12. The information processing apparatus according to claim 11, wherein
the first utterer feature amount estimation unit estimates the feature amount related to the utterer on a basis of a vocal signal for a predetermined time or more, and the second utterer feature amount estimation unit estimates the feature amount related to the utterer on a basis of a vocal signal for a time shorter than the predetermined time.
13. The information processing apparatus according to claim 11, wherein
a combining coefficient in the feature amount combining unit is changed in accordance with a similarity between the first vocal signal and the second vocal signal.
14. The information processing apparatus according to claim 13, wherein
the combining coefficient is a weight for each of the feature amount related to the utterer estimated by the first utterer feature amount estimation unit and the feature amount related to the utterer estimated by the second utterer feature amount estimation unit.
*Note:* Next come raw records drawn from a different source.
(* ===== verification/BlockProg.v ===== *)
(** * Programs over the buffer cache

    log.c and fs.c use the buffer cache through [bread], [bwrite], [brelse],
    the contents [bp->data] of buffers they hold, and the B_DIRTY mark that
    log_write sets.  [prog] is the type of such programs: it fixes the calls
    and leaves open which cache answers them.  [run_bio] runs a program on the
    cache of bio.c, where a [struct buf *] is the index that [bread] returned;
    [run_spec] runs it on the specification of BioSpec.v.  [run_refines]
    transports every result proved of the second to the first, so the theorems
    about log.c and fs.c are proved once, against the specification.

    [Mem] is the in-memory state of the program (the log header, the inode
    cache). A buffer is named by its block number, unique while it is held. *)

From S2P Require Import Prelude Spinlock Bio BioSpec.

Inductive prog (Mem A : Type) : Type :=
| PRet (a : A)
| PPanic (msg : string)
| PSleep
| PNoFuel
| PBread (d b : Z) (k : prog Mem A)
| PData (b : Z) (k : block -> prog Mem A)
| PSetData (b : Z) (d : block) (k : prog Mem A)
| PDirty (b : Z) (k : prog Mem A)
| PBwrite (b : Z) (k : prog Mem A)
| PBrelse (b : Z) (k : prog Mem A)
| PGet (k : Mem -> prog Mem A)
| PPut (m : Mem) (k : prog Mem A).

Arguments PRet {Mem A} a.
Arguments PPanic {Mem A} msg.
Arguments PSleep {Mem A}.
Arguments PNoFuel {Mem A}.
Arguments PBread {Mem A} d b k.
Arguments PData {Mem A} b k.
Arguments PSetData {Mem A} b d k.
Arguments PDirty {Mem A} b k.
Arguments PBwrite {Mem A} b k.
Arguments PBrelse {Mem A} b k.
Arguments PGet {Mem A} k.
Arguments PPut {Mem A} m k.

Fixpoint pbind {Mem A B} (f : A -> prog Mem B) (p : prog Mem A) : prog Mem B :=
  match p with
  | PRet a => f a
  | PPanic msg => PPanic msg
  | PSleep => PSleep
  | PNoFuel => PNoFuel
  | PBread d b k => PBread d b (pbind f k)
  | PData b k => PData b (fun x => pbind f (k x))
  | PSetData b d k => PSetData b d (pbind f k)
  | PDirty b k => PDirty b (pbind f k)
  | PBwrite b k => PBwrite b (pbind f k)
  | PBrelse b k => PBrelse b (pbind f k)
  | PGet k => PGet (fun m => pbind f (k m))
  | PPut m k => PPut m (pbind f k)
  end.

#[global] Instance prog_ret {Mem} : MRet (prog Mem) := fun A a => PRet a.
#[global] Instance prog_bind {Mem} : MBind (prog Mem) := fun A B f p => pbind f p.

(** The calls, in the vocabulary of the code. *)
Definition bread {Mem} (d b : Z) : prog Mem unit := PBread d b (PRet tt).
Definition bdata {Mem} (b : Z) : prog Mem block := PData b PRet.
Definition bset {Mem} (b : Z) (d : block) : prog Mem unit := PSetData b d (PRet tt).
Definition bdirty {Mem} (b : Z) : prog Mem unit := PDirty b (PRet tt).
Definition bwrite {Mem} (b : Z) : prog Mem unit := PBwrite b (PRet tt).
Definition brelse {Mem} (b : Z) : prog Mem unit := PBrelse b (PRet tt).
Definition pget {Mem} : prog Mem Mem := PGet PRet.
Definition pgets {Mem A} (f : Mem -> A) : prog Mem A := PGet (fun m => PRet (f m)).
Definition pput {Mem} (m : Mem) : prog Mem unit := PPut m (PRet tt).
Definition pmod {Mem} (f : Mem -> Mem) : prog Mem unit := PGet (fun m => PPut (f m) (PRet tt)).
Definition ppanic {Mem A} (msg : string) : prog Mem A := PPanic msg.
Definition psleep {Mem A} : prog Mem A := PSleep.

(** ** Running a program on the specification *)

Definition lift_spec {Mem A} (m : M Spec.cache A) : M (Mem * Spec.cache) A :=
  fun '(x, c) =>
    match m c with
    | Ok a c' => Ok a (x, c')
    | Panic msg => Panic msg
    | Asleep c' => Asleep (x, c')
    | NoFuel => NoFuel
    end.

Fixpoint run_spec {Mem A} (p : prog Mem A) : M (Mem * Spec.cache) A :=
  match p with
  | PRet a => mret a
  | PPanic msg => panic msg
  | PSleep => asleep
  | PNoFuel => nofuel
  | PBread d b k => lift_spec (Spec.bread d b) ;; run_spec k
  | PData b k => x ← lift_spec (Spec.data b); run_spec (k x)
  | PSetData b d k => lift_spec (Spec.set_data b d) ;; run_spec k
  | PDirty b k => lift_spec (Spec.mark_dirty b) ;; run_spec k
  | PBwrite b k => lift_spec (Spec.bwrite b) ;; run_spec k
  | PBrelse b k => lift_spec (Spec.brelse b) ;; run_spec k
  | PGet k => m ← gets fst; run_spec (k m)
  | PPut m k => modify (fun s => (m, s.2)) ;; run_spec k
  end.

(** ** Running a program on bio.c *)

(** The pointers that a program holds, by block number. *)
Definition env := gmap Z nat.

Definition lift_bio {Mem A} (m : M Bio.state A) : M (Mem * gmap Z nat * Bio.state) A :=
  fun '(x, e, s) =>
    match m s with
    | Ok a s' => Ok a (x, e, s')
    | Panic msg => Panic msg
    | Asleep s' => Asleep (x, e, s')
    | NoFuel => NoFuel
    end.

Definition with_ptr {Mem A} (b : Z) (f : nat -> M Bio.state A) : M (Mem * gmap Z nat * Bio.state) A :=
  e ← gets (fun st => st.1.2);
  match e !! b with
  | Some i => lift_bio (f i)
  | None => nofuel
  end.

Fixpoint run_bio {Mem A} (p : prog Mem A) : M (Mem * gmap Z nat * Bio.state) A :=
  match p with
  | PRet a => mret a
  | PPanic msg => panic msg
  | PSleep => asleep
  | PNoFuel => nofuel
  | PBread d b k =>
      i ← lift_bio (Bio.bread d b);
      modify (fun st => (st.1.1, <[b := i]> st.1.2, st.2)) ;;
      run_bio k
  | PData b k => x ← with_ptr b (fun i => gets (fun s => Bio.data (Bio.buf_at i s))); run_bio (k x)
  | PSetData b d k => with_ptr b (fun i => Bio.upd i (Bio.set_data d)) ;; run_bio k
  | PDirty b k =>
      with_ptr b (fun i => Bio.upd i (fun x => Bio.set_flags (Z.lor (Bio.flags x) B_DIRTY) x)) ;;
      run_bio k
  | PBwrite b k => with_ptr b Bio.bwrite ;; run_bio k
  | PBrelse b k =>
      with_ptr b Bio.brelse ;;
      modify (fun st => (st.1.1, delete b st.1.2, st.2)) ;;
      run_bio k
  | PGet k => m ← gets (fun st => st.1.1); run_bio (k m)
  | PPut m k => modify (fun st => (m, st.1.2, st.2)) ;; run_bio k
  end.

(** ** Laws of the two interpretations *)

Lemma run_spec_bind {Mem A B} (p : prog Mem A) (f : A -> prog Mem B) st :
  run_spec (p ≫= f) st = (run_spec p ≫= (fun a => run_spec (f a))) st.
Proof.
  revert st. unfold mbind at 1, prog_bind.
  induction p; intros st; simpl; try done; rewrite ?bind_assoc; msimpl;
    match goal with
    | |- context [lift_spec ?x st] => destruct (lift_spec x st); by auto
    | _ => by auto
    end.
Qed.

Lemma run_spec_bind_ok {Mem A B} (p : prog Mem A) (f : A -> prog Mem B) st a st' :
  run_spec p st = Ok a st' -> run_spec (p ≫= f) st = run_spec (f a) st'.
Proof. intros H. by rewrite run_spec_bind, (bind_ok _ _ _ _ _ H). Qed.

Lemma prog_bind_assoc {Mem A B C} (p : prog Mem A) (f : A -> prog Mem B) (g : B -> prog Mem C) st :
  run_spec ((p ≫= f) ≫= g) st = run_spec (p ≫= (fun a => f a ≫= g)) st.
Proof.
  rewrite (run_spec_bind (p ≫= f) g), (run_spec_bind p (fun a => f a ≫= g)).
  rewrite !bind_unfold, run_spec_bind, bind_unfold.
  destruct (run_spec p st) as [a s| | |]; try done.
  by rewrite (run_spec_bind (f a) g s), bind_unfold.
Qed.

(** ** Refinement *)

(** The pointers of the held buffers are the ones the program has. *)
Definition RR (e : gmap Z nat) (s : Bio.state) (c : Spec.cache) : Prop :=
  R s c /\ forall b, b ∈ Spec.held c -> exists i, e !! b = Some i /\ caches s i b.

(** What a run on the specification says of the run on bio.c. *)
Definition outcome_refines {Mem A} (o : outcome (Mem * Spec.cache) A)
    (o' : outcome (Mem * gmap Z nat * Bio.state) A) : Prop :=
  match o with
  | Ok a (m, c) => exists e s, o' = Ok a (m, e, s) /\ RR e s c
  | Panic msg => o' = Panic msg
  | Asleep _ => exists st, o' = Asleep st
  | NoFuel => True
  end.

Lemma caches_set_buf s i x j y :
  Bio.dev x = Bio.dev (Bio.buf_at i s) -> Bio.blockno x = Bio.blockno (Bio.buf_at i s) ->
  caches s j y -> caches (Bio.set_buf i x s) j y.
Proof.
  intros Hd Hb (Hj & Hdj & Hbj). unfold caches. destruct (decide (i = j)) as [->|Hne].
  - unfold Bio.buf_at, Bio.set_buf in *; simpl.
    destruct (decide (j < length (Bio.bufs s))%nat).
    + rewrite list_lookup_insert_eq by done. simpl. by rewrite Hd, Hb.
    + by rewrite list_insert_ge by lia.
  - by rewrite buf_at_set_ne.
Qed.

Lemma bread_held_sleeps s c b :
  R s c -> b ∈ Spec.held c -> exists s', Bio.bread ROOTDEV b s = Asleep s'.
Proof.
  intros HR Hb. destruct (R_ring _ _ HR) as [l Hl].
  destruct (R_pinned _ _ HR b) as [j Hj]; [set_solver|].
  destruct (List.find (is_block s ROOTDEV b) l) as [i|] eqn:Ef; cycle 1.
  { by destruct (find_block_none _ _ _ j Hl Ef). }
  pose proof (find_block_caches _ _ _ _ Hl Ef) as Hc.
  destruct (held_facts s c i b HR Hc Hb) as (_ & Hil & _ & _ & _ & Hlk & _).
  unfold Bio.bread, Bio.bget.
  rewrite bind_assoc. rewrite (bind_ok _ _ _ (Bio.buf_at Bio.HEAD s) s) by done.
  rewrite bind_assoc. rewrite (bind_ok _ _ _ _ _ (scan_cached_ring s l _ _ Hl)), Ef.
  unfold Bio.upd, Bio.lock_buf. msimpl. rewrite buf_at_set by done. simpl.
  rewrite Hlk. simpl. eauto.
Qed.

(** Every program that the specification runs, bio.c runs with the same
    result: the buffer cache is transparent. *)
Theorem run_refines {Mem A} (p : prog Mem A) m c e s :
  RR e s c -> outcome_refines (run_spec p (m, c)) (run_bio p (m, e, s)).
Proof.
  revert m c e s.
  induction p as [a|msg| | |d b k IH|b k IH|b d k IH|b k IH|b k IH|b k IH|k IH|m' k IH];
    intros m c e s HRR; simpl; try done.
  - exists e, s. done.
  - eauto.
  - destruct HRR as [HR He]. unfold Spec.bread, lift_spec. msimpl.
    destruct (bool_decide_reflect (d <> ROOTDEV \/ ~ Spec.in_range b c)) as [|Hok]; [done|].
    assert (d = ROOTDEV /\ Spec.in_range b c) as [-> Hr].
    { split; [destruct (decide (d = ROOTDEV))|destruct (decide (Spec.in_range b c))];
        try done; exfalso; tauto. }
    destruct (bool_decide_reflect (b ∈ Spec.held c)) as [Hh|Hh].
    { destruct (bread_held_sleeps s c b HR Hh) as [s' ->]. simpl. eauto. }
    destruct (bool_decide_reflect (b ∉ Spec.dirty c /\ NBUF <= size (Spec.dirty c ∪ Spec.held c))%nat)
      as [|Hroom]; [done|].
    destruct (bread_sim s c b HR Hr Hh) as (i & s' & -> & HR' & Hc & Hfr & _).
    { destruct (decide (b ∈ Spec.dirty c)); [by left|right]. apply Nat.nle_gt. intros ?. by apply Hroom. }
    simpl. apply IH. split; [done|]. intros y Hy. simpl in Hy.
    destruct (decide (y = b)) as [->|Hne].
    + exists i. by rewrite lookup_insert_eq.
    + rewrite lookup_insert_ne by done. destruct (He y) as (j & Ej & Hj); [set_solver|].
      exists j. split; [done|]. apply Hfr; [set_solver|done].
  - destruct HRR as [HR He]. unfold Spec.data, lift_spec, with_ptr. msimpl.
    destruct (bool_decide_reflect (b ∈ Spec.held c)) as [Hh|Hh]; [|done].
    destruct (He b Hh) as (i & -> & Hc). simpl. rewrite (data_sim s c i b HR Hc Hh).
    by apply IH.
  - destruct HRR as [HR He]. unfold Spec.set_data, lift_spec, with_ptr. msimpl.
    destruct (bool_decide_reflect (b ∈ Spec.held c)) as [Hh|Hh]; [|done].
    destruct (He b Hh) as (i & Ei & Hc). rewrite Ei. simpl.
    apply IH. split; [by apply set_data_sim|]. simpl. intros y Hy.
    destruct (He y Hy) as (j & Ej & Hj). exists j. split; [done|].
    by apply caches_set_buf.
  - destruct HRR as [HR He]. unfold Spec.mark_dirty, lift_spec, with_ptr. msimpl.
    destruct (bool_decide_reflect (b ∈ Spec.held c)) as [Hh|Hh]; [|done].
    destruct (He b Hh) as (i & Ei & Hc). rewrite Ei. simpl.
    apply IH. split; [by apply mark_dirty_sim|]. simpl. intros y Hy.
    destruct (He y Hy) as (j & Ej & Hj). exists j. split; [done|].
    by apply caches_set_buf.
  - destruct HRR as [HR He]. unfold Spec.bwrite, lift_spec, with_ptr. msimpl.
    destruct (bool_decide_reflect (b ∈ Spec.held c)) as [Hh|Hh]; [|done].
    destruct (He b Hh) as (i & Ei & Hc). rewrite Ei. simpl.
    destruct (bwrite_sim s c i b HR Hc Hh) as (s' & -> & HR' & Hca & _). simpl.
    apply IH. split; [done|]. simpl. intros y Hy.
    destruct (He y Hy) as (j & Ej & Hj). exists j. split; [done|]. by apply Hca.
  - destruct HRR as [HR He]. unfold Spec.brelse, lift_spec, with_ptr. msimpl.
    destruct (bool_decide_reflect (b ∈ Spec.held c /\ (b ∈ Spec.dirty c \/ Spec.vw_at b c = Spec.img_at b c)))
      as [[Hh Hs]|Hh]; [|done].
    destruct (He b Hh) as (i & Ei & Hc). rewrite Ei. simpl.
    destruct (brelse_sim s c i b HR Hc Hh Hs) as (s' & -> & HR' & Hca & _). simpl.
    apply IH. split; [done|]. simpl. intros y Hy.
    rewrite lookup_delete_ne by set_solver.
    destruct (He y) as (j & Ej & Hj); [set_solver|]. exists j. split; [done|]. by apply Hca.
  - by apply (IH m m).
  - by apply IH.
Qed.

(** ** Steps of a program on the specification *)

Section Steps.
Context {Mem A : Type}.
Implicit Types (m : Mem) (c : Spec.cache).

Lemma run_bread b (f : unit -> prog Mem A) m c :
  Spec.in_range b c -> b ∉ Spec.held c ->
  (b ∈ Spec.dirty c \/ size (Spec.dirty c ∪ Spec.held c) < NBUF)%nat ->
  run_spec (bread ROOTDEV b ≫= f) (m, c) = run_spec (f tt) (m, add_held b c).
Proof.
  intros Hr Hh Hs. cbn. unfold Spec.bread. msimpl.
  rewrite (bool_decide_eq_false_2 (ROOTDEV <> ROOTDEV \/ _)) by tauto.
  rewrite bool_decide_eq_false_2 by done.
  rewrite bool_decide_eq_false_2 by (intros [? ?]; destruct Hs; [done|lia]). done.
Qed.

Lemma run_bdata b (f : block -> prog Mem A) m c :
  b ∈ Spec.held c -> run_spec (bdata b ≫= f) (m, c) = run_spec (f (Spec.vw_at b c)) (m, c).
Proof. intros Hh. cbn. unfold Spec.data. msimpl. by rewrite bool_decide_eq_true_2. Qed.

Lemma run_bset b d (f : unit -> prog Mem A) m c :
  b ∈ Spec.held c ->
  run_spec (bset b d ≫= f) (m, c) =
  run_spec (f tt) (m, Spec.mkc (<[Z.to_nat b := d]> (Spec.vw c)) (Spec.img c) (Spec.tr c)
                        (Spec.dirty c) (Spec.held c)).
Proof. intros Hh. cbn. unfold Spec.set_data. msimpl. by rewrite bool_decide_eq_true_2. Qed.

Lemma run_bdirty b (f : unit -> prog Mem A) m c :
  b ∈ Spec.held c ->
  run_spec (bdirty b ≫= f) (m, c) =
  run_spec (f tt) (m, Spec.mkc (Spec.vw c) (Spec.img c) (Spec.tr c)
                        ({[b]} ∪ Spec.dirty c) (Spec.held c)).
Proof. intros Hh. cbn. unfold Spec.mark_dirty. msimpl. by rewrite bool_decide_eq_true_2. Qed.

Lemma run_bwrite b (f : unit -> prog Mem A) m c :
  b ∈ Spec.held c ->
  run_spec (bwrite b ≫= f) (m, c) =
  run_spec (f tt) (m, Spec.mkc (Spec.vw c) (<[Z.to_nat b := Spec.vw_at b c]> (Spec.img c))
                        (Spec.tr c ++ [(b, Spec.vw_at b c)]) (Spec.dirty c ∖ {[b]}) (Spec.held c)).
Proof. intros Hh. cbn. unfold Spec.bwrite. msimpl. by rewrite bool_decide_eq_true_2. Qed.

Lemma run_brelse b (f : unit -> prog Mem A) m c :
  b ∈ Spec.held c -> b ∈ Spec.dirty c \/ Spec.vw_at b c = Spec.img_at b c ->
  run_spec (brelse b ≫= f) (m, c) =
  run_spec (f tt) (m, Spec.mkc (Spec.vw c) (Spec.img c) (Spec.tr c)
                        (Spec.dirty c) (Spec.held c ∖ {[b]})).
Proof. intros Hh Hs. cbn. unfold Spec.brelse. msimpl. by rewrite bool_decide_eq_true_2. Qed.

Lemma run_pget (f : Mem -> prog Mem A) m c :
  run_spec (pget ≫= f) (m, c) = run_spec (f m) (m, c).
Proof. done. Qed.

Lemma run_pgets {B} (g : Mem -> B) (f : B -> prog Mem A) m c :
  run_spec (pgets g ≫= f) (m, c) = run_spec (f (g m)) (m, c).
Proof. done. Qed.

Lemma run_pput m' (f : unit -> prog Mem A) m c :
  run_spec (pput m' ≫= f) (m, c) = run_spec (f tt) (m', c).
Proof. done. Qed.

Lemma run_pmod g (f : unit -> prog Mem A) m c :
  run_spec (pmod g ≫= f) (m, c) = run_spec (f tt) (g m, c).
Proof. done. Qed.

End Steps.

(** A trailing call is a call followed by [mret]. *)
Lemma run_spec_tail {Mem A} (p : prog Mem A) st :
  run_spec p st = run_spec (p ≫= mret) st.
Proof.
  rewrite run_spec_bind, bind_unfold. by destruct (run_spec p st).
Qed.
15. An information processing method comprising
performing, by a voice quality conversion unit, sound source separation of a vocal signal and an accompaniment signal from a mixed sound signal and performing voice quality conversion using a result of the sound source separation.
16. A program for causing a computer to execute an information processing method including
performing, by a voice quality conversion unit, sound source separation of a vocal signal and an accompaniment signal from a mixed sound signal and performing voice quality conversion using a result of the sound source separation.